Cristãos preocupam-se com pressão de budistas sobre presidente eleito

| 29/11/2005 - 00:00


No início deste mês os cingaleses elegeram seu novo presidente, o qual enfrenta o desafio de lidar com uma elite budista que busca um maior controle sobre as religiões minoritárias.

Mahinda Rajapakse, que venceu por uma margem pequena de votos, enfrenta outros desafios: ele deve retomar as negociações de paz com o Tamil Tigers, e empregar mais esforços nos programas de recuperação do tsunami.

No entanto, os cristãos estão mais preocupados com a pressão dos budistas sobre o novo presidente. Antes das eleições, Rajapakse formou uma aliança com o "Jathika Hela Urumaya" (JHU ou Partido da Herança Nacional), um partido budista que tem feito campanha para a adoção de leis anticonversões de uma forma vigorosa. 

Essas leis restringiriam a liberdade de conversão de uma religião para outra, levantando dúvidas sobre os motivos de qualquer grupo religioso em oferecer ajuda social ou material às pessoas pobres.

Rajapakse assinou um acordo com o JHU em meados de setembro, prometendo um método mais agressivo para as negociações de paz com o LLTE, em troca de apoio eleitoral.

A legislação anticonversão não fazia - pelo menos publicamente - parte do acordo.

Entretanto, o líder do JHU, Athuraliye Rathna Thero, contou ao jornal diário "Colombo Page" que seu partido "havia decidido retirar o projeto de lei anticonversão, visto que a ameaça de conversão a outras religiões não existirá mais quando o primeiro-ministro Rajapakse se tornar presidente".

Agora Rajapakse deve lidar com os monges da liderança budista que querem uma emenda constitucional para fazer do budismo a religião oficial do Estado. Fracassando isso, a legislação anticonversão será recolocada na agenda parlamentar, sem dúvida.

Os cristãos dizem que a emenda constitucional teria o mesmo (ou maior) efeito que as duas diferentes leis anticonversões apresentadas ao parlamento no começo deste ano.
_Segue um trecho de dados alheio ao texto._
(** X17.  [reduce_population] raises [ValueError] exactly when the front
    numbered [len(pop)] is empty; when it returns, it returns a member of
    that front. *)
Theorem reduce_population_outcome `{HyperVolume} (self : SMSEMOA)
  (pop : list Individual) :
  (reduce_population self pop = Raise ValueError
   ↔ get_front (nd_sort pop) (length pop) = [])
  ∧ ∀ r, reduce_population self pop = Ok r →
         r ∈ get_front (nd_sort pop) (length pop).
Proof.
  unfold reduce_population.
  set (front := get_front (nd_sort pop) (length pop)).
  set (candidates := imap _ front).
  split.
  - split.
    + intros Hr. destruct front as [|a front'] eqn:Hf; [done |].
      exfalso. subst candidates. simpl in Hr.
      destruct front' as [|b front'']; simpl in Hr; [done |].
      unfold tuple_lt in Hr at 1. simpl in Hr.
      case_bool_decide; simpl in Hr; [| done].
      clear -Hr. revert Hr.
      match goal with
      | |- min_from ?m ?l ≫= _ = _ → _ => generalize m; generalize l
      end.
      intros l. induction l as [|x l IH]; intros m; simpl; [done |].
      unfold tuple_lt at 1. case_bool_decide; simpl; [apply IH | done].
    + intros Hnil. subst candidates. by rewrite Hnil.
  - intros r (mc & Hmc%min_tuple_elem & [= <-])%bind_Ok.
    by apply imap_fst_elem in Hmc.
Qed.

Lemma reduce_population_outcome_witness :
  let a := mkIndividual 0 [1; 1]%Q [1; 1]%Q in
  let b := mkIndividual 1 [2; 2]%Q [2; 2]%Q in
  b ∈ get_front (nd_sort [a; b]) (length [a; b]).
Proof.
  intros a b.
  apply (proj2 (@reduce_population_outcome Examples.S.counting
                  Examples.S.chain [a; b]) b).
  by vm_compute.
Defined.

(** *** The steady-state loop *)

Section steps.
Context `{Random G, Driver G, HyperVolume}.

Lemma insertion_individual (self : SMSEMOA) (g : G) x :
  __population self = PopIndividual x → insertion self g = Raise TypeError.
Proof. intros Hp. unfold insertion. by rewrite Hp. Qed.

Lemma insertion_Ok (self self' : SMSEMOA) (g g' : G) (n : nat) :
  insertion self g = Ok (self', n, g') →
  n = 1%nat ∧ epoch_length self' = epoch_length self
  ∧ ∃ x, __population self' = PopIndividual x.
Proof.
  unfold insertion.
  intros ([[new s1] g1] & Hgen & Hrest)%bind_Ok. simpl in Hrest.
  apply bind_Ok in Hrest as (pop & _ & (r & _ & [= <- <- _])%bind_Ok).
  split; [done |]. split; [| by eexists].
  simpl. unfold generate in Hgen.
  destruct (__population self) as [l|]; [| done].
  case_decide; [done |].
  destruct (sample2 (length l) g) as [[i j] g2].
  destruct (l !! i) as [a|]; [| done]. destruct (l !! j) as [b|]; [| done].
  destruct (crossover (value a) (value b) g2) as [child g3].
  destruct (mutate child g3) as [child' g4].
  by injection Hgen as _ <- _.
Qed.

Lemma epoch_Ok n budget (self self' : SMSEMOA) cost cost' (g g' : G) b :
  epoch n budget self cost g = Ok (self', cost', g', b) →
  (n = 0%nat ∧ self' = self ∧ cost' = cost ∧ b = false)
  ∨ (n ≠ 0%nat ∧ cost' = S cost
     ∧ epoch_length self' = epoch_length self
     ∧ (∃ x, __population self' = PopIndividual x)
     ∧ (if b then budget ≠ None else n = 1%nat)).
Proof.
  destruct n as [|n]; simpl.
  - intros [= <- <- _ <-]. by left.
  - intros ([[s1 k] g1] & Hins & Hrest)%bind_Ok. right.
    apply insertion_Ok in Hins as (-> & Hlen & x & Hx).
    destruct (exceeded budget (cost + 1)) eqn:Hex.
    + injection Hrest as <- <- _ <-. split_and!; [done | lia | done | by eexists |].
      by destruct budget.
    + destruct n as [|n]; simpl in Hrest.
      * injection Hrest as <- <- _ <-. split_and!; [done | lia | done | by eexists | done].
      * by rewrite (insertion_individual _ _ x) in Hrest.
Qed.

Lemma epochs_Ok condI budget (self self' : SMSEMOA) cost cost' (g g' : G) :
  epochs condI budget self cost g = Ok (self', cost', g') →
  (self' = self ∧ cost' = cost
   ∧ (Z.to_nat (epoch_length self) * condI = 0)%nat)
  ∨ (cost' = S cost
     ∧ (∃ x, __population self' = PopIndividual x)
     ∧ (budget = None → (Z.to_nat (epoch_length self) * condI = 1)%nat)).
Proof.
  revert self cost g. induction condI as [|condI IH]; intros self cost g; simpl.
  - intros [= <- <- _]. left. split_and!; [done | done | lia].
  - intros ([[[s1 c1] g1] b] & Hep & Hrest)%bind_Ok.
    apply epoch_Ok in Hep
      as [(Hz & -> & -> & ->) | (Hnz & -> & Hlen & [x Hx] & Hb)].
    + apply IH in Hrest as [(-> & -> & Hprod) | (-> & Hx & Hprod)].
      * left. split_and!; [done | done | lia].
      * right. split_and!; [done | done |]. intros Hb. specialize (Hprod Hb). lia.
    + right. destruct b.
      * injection Hrest as <- <- _. split_and!; [done | by eexists | done].
      * clear IH. destruct condI as [|condI]; simpl in Hrest.
        -- injection Hrest as <- <- _.
           split_and!; [done | by eexists |]. intros _. lia.
        -- rewrite Hlen, Hb in Hrest. simpl in Hrest.
           by rewrite (insertion_individual _ _ x) in Hrest.
Qed.

(** X18.  [steps] never completes two insertions.  When it returns, it has
    evaluated the population and at most one offspring; if it inserted one,
    the population attribute holds a bare individual; and without a budget
    it returns only when [epoch_length] times the number of epochs is at
    most 1. *)
Theorem steps_at_most_one_insertion condI budget (self self' : SMSEMOA)
  (cost : nat) (g g' : G) :
  steps condI budget self g = Ok (self', cost, g') →
  ∃ pop, __population self = PopList pop
    ∧ ((cost = length pop ∧ ∃ pop', __population self' = PopList pop')
       ∨ (cost = S (length pop) ∧ ∃ x, __population self' = PopIndividual x))
    ∧ (budget = None → (Z.to_nat (epoch_length self) * condI ≤ 1)%nat).
Proof.
  unfold steps. intros (pop & Hpop & Hrest)%bind_Ok.
  destruct (__population self) as [l|] eqn:Hl; [| done].
  injection Hpop as ->. exists pop. split; [done |].
  simpl in Hrest.
  apply epochs_Ok in Hrest as [(-> & -> & Hprod) | (-> & Hx & Hprod)].
  - split; [left; split; [done | by eexists] |]. intros _. simpl in Hprod. lia.
  - split; [right; split; [done | done] |].
    intros Hb. specialize (Hprod Hb). simpl in Hprod. lia.
Qed.

End steps.

Lemma steps_at_most_one_insertion_witness :
  ∃ pop, __population Examples.S.chain = PopList pop
    ∧ ((3%nat = length pop
        ∧ ∃ pop', __population
                    (mkSMSEMOA (PopIndividual (mkIndividual 2 [3; 3]%Q [3; 3]%Q))
                       [Examples.S.f1; Examples.S.f2] [(0, 4); (0, 4)]%Q 1 3)
                  = PopList pop')
       ∨ (3%nat = S (length pop)
          ∧ ∃ x, __population
                   (mkSMSEMOA (PopIndividual (mkIndividual 2 [3; 3]%Q [3; 3]%Q))
                      [Examples.S.f1; Examples.S.f2] [(0, 4); (0, 4)]%Q 1 3)
                 = PopIndividual x))
    ∧ (@None nat = None
       → (Z.to_nat (epoch_length Examples.S.chain) * 1 ≤ 1)%nat).
Proof.
  apply (@steps_at_most_one_insertion nat Examples.counter Examples.S.worse
           Examples.S.counting 1 None Examples.S.chain _ 3 0%nat 1%nat).
  by vm_compute.
Defined.

(** *** The first front *)

Lemma dominates_asymmetric a b : dominates a b = true → dominates b a = false.
Proof.
  unfold dominates. intros [_ Hex]%andb_prop.
  apply andb_false_intro1.
  revert b Hex. induction a as [|x a IH]; intros [|y b]; simpl; try done.
  intros [Hxy | Hex]%orb_prop.
  - apply negb_true_iff in Hxy. by rewrite Hxy.
  - rewrite (IH _ Hex). apply andb_false_r.
Qed.

(** [y] counts against [x] in the first loop. *)
#[local] Abbreviation counts x y :=
  (negb (dominates (objectives x) (objectives y))
   && dominates (objectives y) (objectives x)).

Lemma compare_how_many x y s :
  get_how_many (compare x s y) x
  = (get_how_many s x + (if counts x y then 1 else 0))%Z
  ∧ (∀ k, k ≠ ident x →
       how_many_dominates (compare x s y) !! k = how_many_dominates s !! k).
Proof.
  unfold compare.
  destruct (dominates (objectives x) (objectives y)); simpl.
  - split; [unfold get_how_many; simpl; lia | done].
  - destruct (dominates (objectives y) (objectives x)); simpl.
    + split; [apply get_how_many_bump |].
      intros k Hk. by rewrite lookup_insert_ne.
    + split; [lia | done].
Qed.

Lemma fold_compare_how_many x l s :
  get_how_many (fold_left (compare x) l s) x
  = (get_how_many s x
     + Z.of_nat (length (filter (fun y => counts x y = true) l)))%Z
  ∧ (∀ k, k ≠ ident x →
       how_many_dominates (fold_left (compare x) l s) !! k
       = how_many_dominates s !! k).
Proof.
  revert s. induction l as [|y l IH]; intros s; simpl.
  - split; [lia | done].
  - destruct (IH (compare x s y)) as [IH1 IH2].
    destruct (compare_how_many x y s) as [H1 H2].
    split.
    + rewrite IH1, H1, filter_cons.
      case_decide as Hc; simpl in Hc.
      * rewrite Hc. simpl length. lia.
      * apply not_true_is_false in Hc. rewrite Hc. lia.
    + intros k Hk. by rewrite IH2, H2.
Qed.

Lemma counts_none x pop :
  length (filter (fun y => counts x y = true) pop) = 0%nat
  ↔ Forall (fun y => dominates (objectives y) (objectives x) = false) pop.
Proof.
  induction pop as [|y pop IH]; simpl; [by split; [constructor |] |].
  rewrite filter_cons, Forall_cons.
  destruct (dominates (objectives y) (objectives x)) eqn:Hyx.
  - case_decide as Hc; simpl in Hc.
    + simpl. split; [done | by intros [? _]].
    + by rewrite (dominates_asymmetric _ _ Hyx) in Hc.
  - case_decide as Hc; simpl in Hc.
    + by rewrite andb_false_r in Hc.
    + rewrite IH. split; [done | by intros [_ ?]].
Qed.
Tanto Rajapakse como seu adversário, Ranil Wickremesinghe, discursaram sobre questões de liberdade religiosa em suas campanhas, mas evitaram o compromisso público com a legislação anticonversão, declarou a Aliança Evangélica Cristã do Sri Lanka (AECSL).

Um dos membros da equipe da AECSL descreveu como assustador o silêncio nas ruas de Colombo, logo após a votação. O tráfego era mínimo e os trabalhadores dos escritórios tinham ido para casa, temendo uma violência pós-eleição.

Os extremistas budistas já haviam ameaçado atacar igrejas depois das eleições, de acordo com a AECSL. A ameaça mais concreta foi dirigida à Igreja Assembléia de Deus em Naalle, distrito de Gampaha. Foi dito para os membros da igreja esperarem um ataque na noite que se seguiu à votação.

Os extremistas têm lançado muitos ataques violentos contra cristãos e igrejas em anos recentes, particularmente depois que um monge da liderança budista, Ven. Soma Thero, iniciou a campanha contra conversões ao cristianismo em 2002.

Um relatório publicado pelo Departamento de Estado Americano em 8 de novembro apontou esses atos de violência, dizendo que os cingaleses devem honrar sua constituição - que protege o direito de cada cidadão de praticar a religião de sua escolha.

O relatório encorajou "os esforços entre as crenças por parte dos líderes religiosos para promoverem uma resolução pacífica do conflito".